The FastAPI class is the main entry point of the framework. An instance of this class is created and is passed to functions decorated with app.route as the first argument. The @app.route decorator creates an endpoint for your application. The first endpoint is a simple "Hello World" greeting, accessible at the "/" path. The second endpoint is for retrieving an item by ID, and takes an optional query parameter q.

Uvicorn; a ASGI web server

Uvicorn is a high-performance web server that is often used to run FastAPI applications in production. It is built on top of the asyncio library, which allows it to handle a large number of concurrent connections efficiently.

One of the key features of Uvicorn is its built-in support for the ASGI (Asynchronous Server Gateway Interface) specification. This allows Uvicorn to work seamlessly with a wide variety of web frameworks, including FastAPI.

Here's an example of how you might use Uvicorn to run a FastAPI application:

if __name__ == '__main__':
    import uvicorn
    uvicorn.run(app, host="127.0.0.1", port=8000)

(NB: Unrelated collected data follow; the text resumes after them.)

(* ===== verification/FileAlloc.v ===== *)
(** The space of a file, the allocating half of [file.c]:
    [file_deallocate], [file_blocks_add], [file_block_extend],
    [file_blocks_deallocate], [file_block_retract], [file_frag_expand] and
    [symlink_delete]. *)

From S2P Require Import Prelude Bitmap Superblock Cg CgStore Alloc FileEnv Inode.
Local Open Scope bffs_scope.

(** The macros fragroundup and numfrags composed: fragments that hold [size] bytes. *)
Definition size_frags (f : fs) (gl : globals) (size : Z) : Z :=
  Z.shiftr (Z.land (u32 (size + fs_fsize f - 1)) (Z.lnot (fs_lfmask gl))) (fs_fshift f).

Section FileAlloc.
Context {S : Type} `{FileEnv S}.

(** An [inode_modify] whose result the code follows without a check. *)
Definition inode_modify_ptr (inum : Z) : M S Z := inode <- inode_modify inum ;; deref inode.

(** ** iblock_deallocate: the number of blocks below an index block, freed *)

Definition level_buf (level : Z) : M S Z :=
  lb <- glob level_buffer ;; deref (zget lb level).

Fixpoint iblock_deallocate (level : nat) (fragaddr : Z) : M S Z :=
  f <- superblock ;;
  mfor (upto 0 (fs_frag f) 1) (fun index => cache_invalidate (u32 (fragaddr + index))) ;;
  buf <- level_buf (Z.of_nat level) ;;
  failed <- data_read buf fragaddr (fs_bsize f) ;;
  if negb (failed =? 0) then set_readonly ;; ret 0
  else
    mfold (upto 0 (fs_nindir f) 1) 0 (fun index deallocated =>
      iblock <- rd32 (buf + 4 * index) ;;
      if iblock =? 0 then ret deallocated
      else
        sub <- (match level with
                | O => ret 0
                | Datatypes.S below => iblock_deallocate below iblock
                end) ;;
        block_deallocate iblock ;;
        ret (s32 (deallocated + sub + 1))).

(** ** file_deallocate: 0, or 1 on failure *)

(** The partial block at the end of a small file. *)
Definition tail_deallocate (inode inum : Z) : M S unit :=
  f <- superblock ;;
  gl <- glob id ;;
  size <- IC_SIZE inode ;;
  let totfrags := size_frags f gl size in
  if totfrags / fs_frag f <? NDADDR then
    let ffrags := fragnum f totfrags in
    block <- ridisk_frag (u32 (totfrags - ffrags)) inum ;;
    inode <- inode_modify inum ;;
    if negb (ffrags =? 0) && negb (block =? 0) then
      inode <- deref inode ;;
      wr32 (ic_db inode (totfrags / fs_frag f)) 0 ;;
      frags_deallocate block ffrags
    else ret tt
  else ret tt.

(** The direct blocks; the result is the last inode pointer. *)
Definition direct_deallocate (inode inum : Z) : M S Z :=
  mfold (upto 0 NDADDR 1) inode (fun index inode =>
    db <- rd32 (ic_db inode index) ;;
    if db =? 0 then ret inode
    else
      block_deallocate db ;;
      inode <- inode_modify_ptr inum ;;
      wr32 (ic_db inode index) 0 ;;
      ret inode).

You can access the endpoints via browser by visiting http://127.0.0.1:8000/ and http://127.0.0.1:8000/items/42?q=test

In this example, the uvicorn.run() function is used to start the Uvicorn server, passing in the FastAPI app as the first argument. The host and port arguments are used to configure the server to listen on all available network interfaces (0.0.0.0) on port 8000.

You can also configure uvicorn to run as a daemon, logging, workers and other options with uvicorn command.

uvicorn main:app --workers 4 --host 0.0.0.0 --port 8000

Uvicorn is known for its high performance and can handle a large number of concurrent connections, which makes it well-suited for running production-grade applications. Also, it has built-in support for ASGI, it can be used with other frameworks like Starlette, Django Channels, etc.

It's worth mentioning that you could use other servers like Gunicorn as well with FastAPI, but Uvicorn is specially designed for running async web applications, so it's been widely adopted for running a fastapi application.

Closing thoughts -

FastAPI is my go-to framework for building a web / RESTfUL API server; be it a backend for web & mobile apps or hosting ML models on the cloud, FastAPI is a simple yet powerful tool to build for such use cases.